ParameterLiFePO4SLA (AGM)
Energy densityHigher (lighter for same Ah)Lower (heavy)
Cycle life2,000+ cycles300-500 cycles
Self-discharge~3% per month~5% per month
Cold weather performanceCan discharge to about -20C, but must NOT be charged below 0C (32F) unless the pack has dedicated low-temperature charging support; a BMS usually disables charging when too cold (it blocks cold charging, it does not enable it)Degrades below 0C
Cost per WhHigher upfront, lower lifetimeLow upfront
Recommended usePrimary portable kitBase-station backup

A 10 Ah, 12 V LiFePO4 battery stores 120 Wh nominal (total) capacity; at 80% depth of discharge about 96 Wh is usable. This is adequate for most single-node 12-hour deployments.

Charge Controller

If solar charging is desired, a 10-20W solar panel is sufficient for a single-node kit. Use a charge controller that is explicitly LiFePO4-compatible (correct voltage setpoints), since LiFePO4 uses a different charge curve than SLA — the older Renogy Wanderer's lithium support varies by model and firmware, so verify before relying on it. Note that a 10A controller is far larger than a 10-20W panel needs; a small lithium-aware MPPT controller may charge more efficiently for the cost. Do not use a generic PWM controller without confirming its LiFePO4 voltage support.

Power Budget Calculation

Before deployment, calculate the required battery capacity. Where possible, work the budget in watt-hours (Wh), not raw mAh, to avoid mixing voltage domains (a node runs at ~3.7-5 V while a "12 V" pack is at 12 V):

  1. Measure or look up the current draw of the node hardware at full transmit and receive. These are approximate and depend heavily on configuration (light sleep, GPS state, screen); confirm against a meter or the Espressif/Semtech datasheets for your build. Typical ranges:
    • T-Beam v1.1 (ESP32 + SX1276 + GPS, GPS on, no light sleep): approximately 120 mA average (idle/receive), 200 mA peak (transmit) — lower with light sleep enabled
    • RAK4631 (nRF52840 + SX1262): a few mA average with light sleep (~200 uA in deep sleep), higher in continuous receive; ~100+ mA peak during transmit.

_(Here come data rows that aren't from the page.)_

(** ** Witnesses *)

(** Two writes through one slot, and a flush. *)
Module WriterSample.
Definition start : writer fakeStore := Writer (mkWorld LifeSample.srv1 ∅) LifeSample.path 1.
Definition call (i : nat) (n : nat) : list wevent := replicate n (WrCall i).
Definition events : list wevent :=
  [WrWrite ["p"%byte]; WrWrite ["q"%byte]] ++ call 0 4 ++ [WrServe 0 101] ++ call 0 1 ++ call 1 4 ++ [WrFlush] ++
  call 0 1 ++ [WrServe 1 101] ++ call 1 2 ++ [WrFlushStep 0; WrFlushStep 0].

(** Runs the events, checking that each append's arguments are in range. *)
Fixpoint replay (evs : list wevent) (st : writer fakeStore) : option (writer fakeStore) :=
  match evs with
  | [] => Some st
  | ev :: evs =>
      let fits := match ev with
                  | WrServe _ now => append_fits (wr_world st) (wr_path st) now
                  | WrEnv _ => false
                  | _ => true
                  end in
      if fits then st' ← writer_step ev st; replay evs st' else None
  end.

Lemma replay_run evs st st' : replay evs st = Some st' → writer_run st evs st'.
Proof.
  revert st. induction evs as [|ev evs IH]; intros st E; simpl in E; [simplify_eq; apply writer_run_nil|].
  destruct (match ev with WrServe _ now => _ | WrEnv _ => _ | _ => _ end) eqn:Hf; [|done].
  destruct (writer_step ev st) as [st1|] eqn:E1; [|done]. simpl in E.
  eapply writer_run_cons; [|exact E1|by apply IH]. intros C HC.
  destruct ev; try done. intros c Hc _. by apply append_fits_ok.
Qed.

Definition flushed (st : writer fakeStore) : bool :=
  match wr_flushes st !! 0%nat with
  | Some {| fc_pc := FReturn None; fc_accepted := acc |} => bool_decide (acc = [0; 1]%nat)
  | _ => false
  end.

Lemma flushed_spec st :
  flushed st = true → ∃ f, wr_flushes st !! 0%nat = Some f ∧ fc_pc f = FReturn None ∧ fc_accepted f = [0; 1]%nat.
Proof.
  unfold flushed. destruct (wr_flushes st !! 0%nat) as [[ctx [| |[err|]] acc]|]; try done.
  intros ->%bool_decide_eq_true. by eexists.
Qed.

Lemma events_flush : from_option flushed false (replay events start) = true.
Proof. vm_compute. reflexivity. Qed.

Lemma start_ok : sys_ok (wr_world start) LifeSample.C1.
Proof. apply LifeSample.srv1_ok. Qed.
End WriterSample.
(* ===== verification/Slate.v ===== *)
(** * The SlateDB backend (internal/ds/storage.go)

    [slateStore] implements the storage interface on the SlateDB binding. The
    binding is a parameter: a record of its operations and a record of what its
    documentation promises. [slateIter] hides its batched scans behind [Next].
    The theorem is that the backend keeps the laws everything else is proved from,
    so it is an instance of [StorageLaws]. *)

From Stdlib Require Strings.String.
From S2P Require Import Prelude.
From S2P Require Import Bytes.
From S2P Require Import Decimal.
From S2P Require Import Storage.

(** ** String constants *)

Module SlateLiterals.
Import String.
Open Scope string_scope.
Definition kFlush : bytes := list_byte_of_string "flush_interval".
Definition kJobs : bytes := list_byte_of_string "compactor_options.max_concurrent_compactions".
Definition kSubs : bytes := list_byte_of_string "compactor_options.worker.max_subcompactions".
Definition kL0 : bytes := list_byte_of_string "l0_flush_parallelism".
Definition kBoundary : bytes := list_byte_of_string "garbage_collector_options.boundary_files_enabled".
Definition vFalse : bytes := list_byte_of_string "false".
Definition vMs : bytes := list_byte_of_string "ms".
Definition fileScheme : bytes := list_byte_of_string "file://".
Definition fileRoot : bytes := list_byte_of_string "file:///".
Definition lvOff : bytes := list_byte_of_string "off".
Definition lvError : bytes := list_byte_of_string "error".
Definition lvWarn : bytes := list_byte_of_string "warn".
Definition lvInfo : bytes := list_byte_of_string "info".
Definition lvDebug : bytes := list_byte_of_string "debug".
Definition lvTrace : bytes := list_byte_of_string "trace".
End SlateLiterals.
Export SlateLiterals.

(** ** The binding *)

Record slatedb : Type := mkSlateDB {
  Db : Type; WriteBatch : Type; DbIterator : Type;
  NewWriteBatch : WriteBatch;
  batch_Put : WriteBatch → bytes → bytes → result WriteBatch;
  batch_Delete : WriteBatch → bytes → result WriteBatch;
  WriteWithOptions : Db → WriteBatch → bool → Db * result Z;    (** the batch's sequence number *)
  GetWithOptions : Db → bytes → result (option bytes);
  Status : Db → Z * bool;                                       (** durable up to; closed *)
  ScanWithOptions : Db → option bytes → option bytes → result DbIterator;
  NextBatch : DbIterator → nat → DbIterator * result (list kv) }.

(** ** Scans *)

Definition scanBatchSize : nat := 64.

Section slate.
  Context (b : slatedb).

(** [it] is nil once closed. *)
Record slateIter : Type := mkSlateIter {
  si_it : option (DbIterator b);
  si_buf : list kv;
  si_idx : nat;
  si_exhausted : bool }.

(** Whether the next [Next] asks the engine for a batch. *)
Definition si_fetches (si : slateIter) : bool :=
  bool_decide (length (si_buf si) ≤ si_idx si)%nat && negb (si_exhausted si).

Definition si_take (si : slateIter) : slateIter * result (option kv) :=
  match si_buf si !! si_idx si with
  | Some p => ({| si_it := si_it si; si_buf := si_buf si; si_idx := Datatypes.S (si_idx si);
                  si_exhausted := si_exhausted si |}, Ok (Some p))
  | None => (si, Err panicIndex)
  end.

Definition slateIter_Next (si : slateIter) : slateIter * result (option kv) :=
  if decide (length (si_buf si) ≤ si_idx si)%nat then
    if si_exhausted si then (si, Ok None) else
    match si_it si with
    | None => (si, Err panicNil)
    | Some it =>
        let '(it, r) := NextBatch b it scanBatchSize in
        match r with
        | Err e => ({| si_it := Some it; si_buf := []; si_idx := si_idx si; si_exhausted := false |}, Err e)
        | Ok buf =>
            let si := {| si_it := Some it; si_buf := buf; si_idx := 0;
                         si_exhausted := bool_decide (length buf < scanBatchSize)%nat |} in
            if decide (length buf = 0)%nat then (si, Ok None) else si_take si
        end
    end
  else si_take si.

Definition slateIter_Close (si : slateIter) : slateIter :=
  {| si_it := None; si_buf := si_buf si; si_idx := si_idx si; si_exhausted := si_exhausted si |}.

(** A caller's loop over an iterator: the entries, how it ended, and the number of
    calls of [NextBatch]. *)
Fixpoint slate_drain (fuel : nat) (si : slateIter) : list kv * option error * nat :=
  match fuel with
  | O => ([], Some outOfFuel, 0%nat)
  | Datatypes.S n =>
      let f := Nat.b2n (si_fetches si) in
      match slateIter_Next si with
      | (_, Err e) => ([], Some e, f)
      | (_, Ok None) => ([], None, f)
      | (si, Ok (Some p)) => let '(ps, e, k) := slate_drain n si in (p :: ps, e, (f + k)%nat)
      end
  end.

(** ** The operations *)

Definition slate_Get (d : Db b) (key : bytes) : result (option bytes) := GetWithOptions b d key.

(** The batch of [Commit] and [CommitAsync]. *)
Fixpoint slate_batch (wb : WriteBatch b) (ops : list Op) : result (WriteBatch b) :=
  match ops with
  | [] => Ok wb
  | op :: ops =>
      wb ← (if op_del op then batch_Delete b wb (op_key op) else batch_Put b wb (op_key op) (op_val op));
      slate_batch wb ops
  end.

Definition slate_Commit (d : Db b) (ops : list Op) (awaitDurable : bool) : Db b * option error :=
  match slate_batch (NewWriteBatch b) ops with
  | Err e => (d, Some e)
  | Ok wb =>
      let '(d, r) := WriteWithOptions b d wb awaitDurable in
      (d, match r with Ok _ => None | Err e => Some e end)
  end.

Definition slate_CommitAsync (d : Db b) (ops : list Op) : Db b * result Z :=
  match slate_batch (NewWriteBatch b) ops with
  | Err e => (d, Err e)
  | Ok wb => WriteWithOptions b d wb false
  end.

Actual average depends on sleep configuration.
  2. Add loads for any accessories: OLED display ~30 mA; USB hub ~50 mA; Raspberry Pi companion ~400 mA.
  3. Calculate: mAh required = total_mA x hours divided by efficiency_factor. Use 0.85 for a new LiFePO4 pack. To compare against a 12 V pack, convert the node load to Wh and compare to the battery's Wh rather than comparing mAh figures across different voltages.
  4. Example: T-Beam (150 mA avg) + OLED (30 mA) = 180 mA x 12 h / 0.85 = 2,541 mAh minimum at the node's ~5 V rail (roughly 13 Wh). Note that a "5 Ah 12 V" battery is about 60 Wh, so it carries well over 2x margin in energy terms — but do not read the 2,541 mAh and 5 Ah figures as a direct ratio, because they are at different voltages. Always compare in watt-hours.

Antenna Options

Antenna TypeGainBest Use
Stub/whip (stock)2-3 dBiPortable, handheld, omnidirectional coverage
Mag-mount whip (915 MHz)3-5 dBiVehicle rooftop, rapid deploy, omnidirectional
Yagi (3-6 element)8-13 dBiPoint-to-point relay link, fixed direction
Fiberglass vertical (1/2 wave)5-6 dBiElevated fixed relay node, omnidirectional

Part 15 power note: Under 47 CFR §15.247, antenna gain above 6 dBi requires a dB-for-dB reduction in conducted transmitter power below the 1 W (30 dBm) maximum to keep EIRP within the limit. With an 8-13 dBi Yagi you must reduce transmitter output accordingly (e.g., a 13 dBi antenna requires roughly a 7 dB power reduction from 30 dBm). Pairing a 13 dBi Yagi with a full 1 W node would exceed the lawful EIRP — verify your configuration stays within the limit.

For most go kits, a 5 dBi mag-mount whip on a metal ground plane (cookie sheet, vehicle roof) provides a practical balance of gain and omnidirectional coverage. Include SMA adapters and short coax pigtails in the kit.